*TASK INSTRUCTIONS*
If a line appears in the data below, it must appear in your answer exactly as given.

*RECORDS FOR THE EXERCISE*
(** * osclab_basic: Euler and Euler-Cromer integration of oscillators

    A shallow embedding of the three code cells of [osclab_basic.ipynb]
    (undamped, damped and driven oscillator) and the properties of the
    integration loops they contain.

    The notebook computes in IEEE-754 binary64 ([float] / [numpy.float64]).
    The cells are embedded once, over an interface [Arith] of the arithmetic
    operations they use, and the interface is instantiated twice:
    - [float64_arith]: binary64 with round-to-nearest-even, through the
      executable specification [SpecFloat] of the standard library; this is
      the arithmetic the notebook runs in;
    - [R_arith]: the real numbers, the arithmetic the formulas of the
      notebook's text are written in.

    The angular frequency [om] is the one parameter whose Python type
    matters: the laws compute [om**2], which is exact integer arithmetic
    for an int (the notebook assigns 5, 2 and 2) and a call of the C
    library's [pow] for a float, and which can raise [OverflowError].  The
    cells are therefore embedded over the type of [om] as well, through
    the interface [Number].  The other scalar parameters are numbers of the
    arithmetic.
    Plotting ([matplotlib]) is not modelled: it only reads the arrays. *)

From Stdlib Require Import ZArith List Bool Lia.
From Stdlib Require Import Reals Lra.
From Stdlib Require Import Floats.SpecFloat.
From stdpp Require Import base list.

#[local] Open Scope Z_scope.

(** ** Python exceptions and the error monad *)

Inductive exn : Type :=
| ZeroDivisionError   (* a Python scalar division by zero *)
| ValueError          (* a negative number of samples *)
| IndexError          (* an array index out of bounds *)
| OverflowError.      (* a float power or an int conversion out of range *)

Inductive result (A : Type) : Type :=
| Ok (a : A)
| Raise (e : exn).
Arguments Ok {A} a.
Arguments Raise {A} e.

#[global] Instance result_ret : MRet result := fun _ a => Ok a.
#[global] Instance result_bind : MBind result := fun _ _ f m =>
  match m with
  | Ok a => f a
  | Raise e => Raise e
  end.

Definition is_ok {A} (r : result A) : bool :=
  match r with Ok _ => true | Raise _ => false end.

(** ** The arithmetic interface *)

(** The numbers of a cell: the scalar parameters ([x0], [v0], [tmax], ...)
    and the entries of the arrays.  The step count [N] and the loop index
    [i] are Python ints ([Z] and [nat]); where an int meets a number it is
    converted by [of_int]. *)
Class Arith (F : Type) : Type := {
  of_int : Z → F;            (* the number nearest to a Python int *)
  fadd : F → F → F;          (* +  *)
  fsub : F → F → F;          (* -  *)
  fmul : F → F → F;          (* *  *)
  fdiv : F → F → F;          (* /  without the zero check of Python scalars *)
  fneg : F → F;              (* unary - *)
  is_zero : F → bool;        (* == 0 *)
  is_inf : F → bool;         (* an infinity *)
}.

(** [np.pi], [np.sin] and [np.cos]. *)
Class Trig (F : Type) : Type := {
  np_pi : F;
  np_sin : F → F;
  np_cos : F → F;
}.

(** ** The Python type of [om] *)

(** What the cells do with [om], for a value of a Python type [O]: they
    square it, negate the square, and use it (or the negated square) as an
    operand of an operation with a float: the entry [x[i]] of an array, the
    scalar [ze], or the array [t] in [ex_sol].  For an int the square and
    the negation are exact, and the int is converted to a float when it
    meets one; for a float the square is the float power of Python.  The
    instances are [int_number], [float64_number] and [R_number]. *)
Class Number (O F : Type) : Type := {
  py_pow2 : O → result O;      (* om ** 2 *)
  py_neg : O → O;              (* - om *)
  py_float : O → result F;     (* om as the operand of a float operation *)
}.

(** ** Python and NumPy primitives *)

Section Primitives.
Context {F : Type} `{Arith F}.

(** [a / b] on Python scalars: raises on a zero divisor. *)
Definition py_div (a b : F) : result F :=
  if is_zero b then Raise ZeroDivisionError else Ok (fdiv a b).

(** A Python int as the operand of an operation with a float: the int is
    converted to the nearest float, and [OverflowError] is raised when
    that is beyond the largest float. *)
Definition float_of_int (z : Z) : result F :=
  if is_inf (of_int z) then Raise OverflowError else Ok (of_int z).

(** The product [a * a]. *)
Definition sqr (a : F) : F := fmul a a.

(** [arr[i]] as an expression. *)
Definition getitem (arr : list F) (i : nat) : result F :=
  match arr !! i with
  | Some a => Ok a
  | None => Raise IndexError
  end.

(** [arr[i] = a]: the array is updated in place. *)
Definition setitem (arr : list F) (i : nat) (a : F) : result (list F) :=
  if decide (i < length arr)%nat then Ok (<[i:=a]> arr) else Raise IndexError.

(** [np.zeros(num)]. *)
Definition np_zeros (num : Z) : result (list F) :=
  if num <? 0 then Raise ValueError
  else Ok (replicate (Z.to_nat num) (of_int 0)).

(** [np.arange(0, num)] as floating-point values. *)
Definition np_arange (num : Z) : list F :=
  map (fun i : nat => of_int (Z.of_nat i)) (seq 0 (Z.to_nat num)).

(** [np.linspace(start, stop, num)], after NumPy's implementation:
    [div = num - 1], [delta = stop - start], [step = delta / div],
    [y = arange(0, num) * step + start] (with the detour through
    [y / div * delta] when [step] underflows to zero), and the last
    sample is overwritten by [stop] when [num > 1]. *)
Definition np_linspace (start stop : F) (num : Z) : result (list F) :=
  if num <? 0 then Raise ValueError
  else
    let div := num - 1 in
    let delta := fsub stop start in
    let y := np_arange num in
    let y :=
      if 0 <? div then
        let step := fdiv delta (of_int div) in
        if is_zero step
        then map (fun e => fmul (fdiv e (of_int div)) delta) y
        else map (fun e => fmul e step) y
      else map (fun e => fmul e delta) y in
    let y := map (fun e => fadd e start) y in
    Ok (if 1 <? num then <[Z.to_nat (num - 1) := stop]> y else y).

*RESULT*
(** * osclab_basic: Euler and Euler-Cromer integration of oscillators

    A shallow embedding of the three code cells of [osclab_basic.ipynb]
    (undamped, damped and driven oscillator) and the properties of the
    integration loops they contain.

    The notebook computes in IEEE-754 binary64 ([float] / [numpy.float64]).
    The cells are embedded once, over an interface [Arith] of the arithmetic
    operations they use, and the interface is instantiated twice:
    - [float64_arith]: binary64 with round-to-nearest-even, through the
      executable specification [SpecFloat] of the standard library; this is
      the arithmetic the notebook runs in;
    - [R_arith]: the real numbers, the arithmetic the formulas of the
      notebook's text are written in.

    The angular frequency [om] is the one parameter whose Python type
    matters: the laws compute [om**2], which is exact integer arithmetic
    for an int (the notebook assigns 5, 2 and 2) and a call of the C
    library's [pow] for a float, and which can raise [OverflowError].  The
    cells are therefore embedded over the type of [om] as well, through
    the interface [Number].  The other scalar parameters are numbers of the
    arithmetic.
    Plotting ([matplotlib]) is not modelled: it only reads the arrays. *)

From Stdlib Require Import ZArith List Bool Lia.
From Stdlib Require Import Reals Lra.
From Stdlib Require Import Floats.SpecFloat.
From stdpp Require Import base list.

#[local] Open Scope Z_scope.

(** ** Python exceptions and the error monad *)

Inductive exn : Type :=
| ZeroDivisionError   (* a Python scalar division by zero *)
| ValueError          (* a negative number of samples *)
| IndexError          (* an array index out of bounds *)
| OverflowError.      (* a float power or an int conversion out of range *)

Inductive result (A : Type) : Type :=
| Ok (a : A)
| Raise (e : exn).
Arguments Ok {A} a.
Arguments Raise {A} e.

#[global] Instance result_ret : MRet result := fun _ a => Ok a.
#[global] Instance result_bind : MBind result := fun _ _ f m =>
  match m with
  | Ok a => f a
  | Raise e => Raise e
  end.

Definition is_ok {A} (r : result A) : bool :=
  match r with Ok _ => true | Raise _ => false end.

(** ** The arithmetic interface *)

(** The numbers of a cell: the scalar parameters ([x0], [v0], [tmax], ...)
    and the entries of the arrays.  The step count [N] and the loop index
    [i] are Python ints ([Z] and [nat]); where an int meets a number it is
    converted by [of_int]. *)
Class Arith (F : Type) : Type := {
  of_int : Z → F;            (* the number nearest to a Python int *)
  fadd : F → F → F;          (* +  *)
  fsub : F → F → F;          (* -  *)
  fmul : F → F → F;          (* *  *)
  fdiv : F → F → F;          (* /  without the zero check of Python scalars *)
  fneg : F → F;              (* unary - *)
  is_zero : F → bool;        (* == 0 *)
  is_inf : F → bool;         (* an infinity *)
}.

(** [np.pi], [np.sin] and [np.cos]. *)
Class Trig (F : Type) : Type := {
  np_pi : F;
  np_sin : F → F;
  np_cos : F → F;
}.

(** ** The Python type of [om] *)

(** What the cells do with [om], for a value of a Python type [O]: they
    square it, negate the square, and use it (or the negated square) as an
    operand of an operation with a float: the entry [x[i]] of an array, the
    scalar [ze], or the array [t] in [ex_sol].  For an int the square and
    the negation are exact, and the int is converted to a float when it
    meets one; for a float the square is the float power of Python.  The
    instances are [int_number], [float64_number] and [R_number]. *)
Class Number (O F : Type) : Type := {
  py_pow2 : O → result O;      (* om ** 2 *)
  py_neg : O → O;              (* - om *)
  py_float : O → result F;     (* om as the operand of a float operation *)
}.

(** ** Python and NumPy primitives *)

Section Primitives.
Context {F : Type} `{Arith F}.

(** [a / b] on Python scalars: raises on a zero divisor. *)
Definition py_div (a b : F) : result F :=
  if is_zero b then Raise ZeroDivisionError else Ok (fdiv a b).

(** A Python int as the operand of an operation with a float: the int is
    converted to the nearest float, and [OverflowError] is raised when
    that is beyond the largest float. *)
Definition float_of_int (z : Z) : result F :=
  if is_inf (of_int z) then Raise OverflowError else Ok (of_int z).

(** The product [a * a]. *)
Definition sqr (a : F) : F := fmul a a.

(** [arr[i]] as an expression. *)
Definition getitem (arr : list F) (i : nat) : result F :=
  match arr !! i with
  | Some a => Ok a
  | None => Raise IndexError
  end.

(** [arr[i] = a]: the array is updated in place. *)
Definition setitem (arr : list F) (i : nat) (a : F) : result (list F) :=
  if decide (i < length arr)%nat then Ok (<[i:=a]> arr) else Raise IndexError.

(** [np.zeros(num)]. *)
Definition np_zeros (num : Z) : result (list F) :=
  if num <? 0 then Raise ValueError
  else Ok (replicate (Z.to_nat num) (of_int 0)).

(** [np.arange(0, num)] as floating-point values. *)
Definition np_arange (num : Z) : list F :=
  map (fun i : nat => of_int (Z.of_nat i)) (seq 0 (Z.to_nat num)).

(** [np.linspace(start, stop, num)], after NumPy's implementation:
    [div = num - 1], [delta = stop - start], [step = delta / div],
    [y = arange(0, num) * step + start] (with the detour through
    [y / div * delta] when [step] underflows to zero), and the last
    sample is overwritten by [stop] when [num > 1]. *)
Definition np_linspace (start stop : F) (num : Z) : result (list F) :=
  if num <? 0 then Raise ValueError
  else
    let div := num - 1 in
    let delta := fsub stop start in
    let y := np_arange num in
    let y :=
      if 0 <? div then
        let step := fdiv delta (of_int div) in
        if is_zero step
        then map (fun e => fmul (fdiv e (of_int div)) delta) y
        else map (fun e => fmul e step) y
      else map (fun e => fmul e delta) y in
    let y := map (fun e => fadd e start) y in
    Ok (if 1 <? num then <[Z.to_nat (num - 1) := stop]> y else y).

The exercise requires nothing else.